Whanganui Cook Island Community chairman Nga Apai said it was "a bit disappointing" that a bubble between New Zealand and the Cook Islands hadn't happened "at least two months ago".
"Tourism is the bread and butter there, and the Pasifika region, not just the Cook Islands, should have been opened up in October," Apai said.
"I know that some of our people who have gone back to Raro to celebrate Christmas and things like that, but they'll still have to find the $3000 when they come back into New Zealand.
"Our people struggle with the currency in New Zealand at the best of times, and it takes a long time to save that amount. Families who would love to go back together have only been able to send one person back."
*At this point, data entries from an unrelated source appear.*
Lemma top_row_equiv rows rows' :
  Forall2 (≡@{srow}) rows rows' -> option_Forall2 (≡@{srow}) (top_row rows) (top_row rows').
Proof.
  intros H. unfold top_row. assert (option_Forall2 (≡@{srow}) None None) as H0 by constructor.
  revert H0. generalize (@None srow) at 1 3. generalize (@None srow).
  induction H as [|r r' rows rows' Hr Hrows IH]; intros t' t Ht; [done|]. simpl. apply IH.
  pose proof (proj2 (proj2 (proj2 Hr))) as Em. unfold top_step. rewrite Em. destruct (has_n (r_m r')); [|done].
  destruct Ht as [t0 t0' Ht0|]; [|by constructor]. rewrite (proj2 (proj2 (proj2 Ht0))).
  destruct (dlt _ _); by constructor.
Qed.

Lemma print_stages_equiv g g' rate e o : g ≡ g' -> print_stages g rate e o = print_stages g' rate e o.
Proof.
  intros H. unfold print_stages. rewrite (group_joined_equiv g g' H).
  pose proof (stage_rows_equiv g g' (group_joined g') H) as Hr. pose proof (top_row_equiv _ _ Hr) as Ht. cbv zeta.
  rewrite (Forall2_length _ _ _ Hr).
  rewrite (mjoin_Forall2 (≡@{srow}) _ (fun r => if has_n (r_m r) then print_stage (o_queue_length o && dpos rate) rate e r else []) _ _ Hr).
  - do 9 f_equal. destruct Ht as [t t' (_ & -> & _ & ->)|]; done.
  - intros r r' (_ & Hd & _ & Hm). unfold print_stage. by rewrite Hd, Hm.
Qed.

Lemma foldl_same {A B} (f f' : A -> B -> A) l a : (forall a b, f a b = f' a b) -> foldl f a l = foldl f' a l.
Proof. intros H. revert a. induction l as [|b l IH]; intros a; [done|]. cbn [foldl]. by rewrite H, IH. Qed.

Lemma print_queues_equiv g g' : g ≡ g' -> print_queues g = print_queues g'.
Proof.
  intros []. unfold print_queues. match goal with |- (let '(_, _) := ?x in _) = (let '(_, _) := ?y in _) => assert (x = y) as ->; [|done] end.
  apply foldl_same. intros [any out] q.
  by rewrite (summary_of_proper _ _ (ge_queue0 q)).
Qed.

Lemma print_components_equiv g g' rate o : g ≡ g' -> print_components g rate o = print_components g' rate o.
Proof.
  intros []. unfold print_components. do 4 f_equal. apply list_fmap_ext. intros i [c n] _.
  by rewrite (summary_of_proper _ _ (ge_comp0 c)).
Qed.

Lemma group_rate_equiv s s' g g' : s ≡ s' -> g ≡ g' -> ntp_group_rate s g = ntp_group_rate s' g'.
Proof. intros [] []. unfold ntp_group_rate. by rewrite se_first0, se_last0, se_sample0, ge_records0. Qed.

Lemma print_group_equiv s s' o g g' : s ≡ s' -> g ≡ g' -> print_group s o g = print_group s' o g'.
Proof.
  intros Hs H. unfold print_group. rewrite (group_rate_equiv s s' g g' Hs H).
  rewrite (summary_of_proper _ _ (ge_comp _ _ H NTP_C_E2E)), (print_queues_equiv g g' H). cbv zeta.
  rewrite (print_stages_equiv g g' _ _ o H), (print_components_equiv g g' _ o H).
  destruct H. by rewrite ge_key0, ge_records0, ge_joined0, ge_bad_host0, ge_bad_target0, ge_post0.
Qed.

Lemma interval_columns_equiv g g' e j l : g ≡ g' -> interval_columns g e j l = interval_columns g' e j l.
Proof.
  intros []. induction l as [|st l IH]; [done|]. cbn [interval_columns]. rewrite IH.
  by rewrite (summary_of_proper _ _ (ge_stage0 st)), (summary_of_proper _ _ (ge_comp0 NTP_C_HOST_RX)),
    (summary_of_proper _ _ (ge_comp0 NTP_C_REMOTE)), (summary_of_proper _ _ (ge_comp0 NTP_C_HOST_WAIT)).
Qed.

Lemma interval_line_equiv s s' t g g' : s ≡ s' -> g ≡ g' -> interval_line s t g = interval_line s' t g'.
Proof.
  intros Hs H. unfold interval_line. rewrite (group_rate_equiv s s' g g' Hs H), (group_joined_equiv g g' H).
  rewrite (summary_of_proper _ _ (ge_comp _ _ H NTP_C_E2E)). cbv zeta. rewrite (interval_columns_equiv g g' _ _ _ H).
  destruct H. by rewrite ge_key0, ge_records0.
Qed.

(** Everything that decides which groups are shown. *)
Lemma records_at_equiv gs gs' i : Forall2 (≡@{ntp_group}) gs gs' -> records_at gs i = records_at gs' i.
Proof.
  intros H. unfold records_at. destruct (gs !! i) as [g|] eqn:E.
  - destruct (Forall2_lookup_l _ _ _ _ _ H E) as (g' & -> & Hg). by destruct Hg.
  - apply lookup_ge_None in E. rewrite (Forall2_length _ _ _ H) in E. by apply lookup_ge_None in E as ->.
Qed.

Lemma order_groups_equiv s s' : s ≡ s' -> order_groups s = order_groups s'.
Proof.
  intros [Hg _ _ _]. unfold order_groups. rewrite (Forall2_length _ _ _ Hg). cbv zeta.
  assert (forall idx i j, shift_in (groups s) idx i j = shift_in (groups s') idx i j) as Hs.
  { intros idx i j. revert idx. induction j as [|j IH]; intros idx; [done|]. cbn [shift_in].
    rewrite !(records_at_equiv _ _ _ Hg), !IH. done. }
  by apply foldl_same.
Qed.

Lemma total_records_equiv s s' : s ≡ s' -> total_records s = total_records s'.
Proof.
  intros [Hg _ _ _]. unfold total_records. generalize 0. induction Hg as [|g g' l l' H Hl IH]; intros n; [done|].
  cbn [foldl]. destruct H. by rewrite ge_records0.
Qed.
Some of the Cook Islands community had lost loved ones over the past 12 months, Apai said, and this was the time of year when it was important to visit family and friends at home.
"The island way of life is surviving, but this whole thing could have been handled better."
Whanganui and Partners visitor industries lead Paul Chaplow said Australia was Whanganui's biggest market in terms of international tourism.
"Data from our i-Site shows Australians made up 21.4 per cent of international visitors to the site in 2019," Chaplow said.
"We know lots of Australian travellers have been interested in visiting New Zealand 'one day' but many have put us further down their wish list in favour of other destinations.
"Travel restrictions mean those Australians are now going to turn to New Zealand for their holidays abroad, and may spend longer here."
More visitors from Australia should help offset some of the loss of international visitors from other markets, Chaplow said.
"We are mindful of the fact international visitors make up about 20 per cent of our visitor numbers over summer, so we are doing all we can to ensure domestic travellers know what a great place Whanganui is to visit."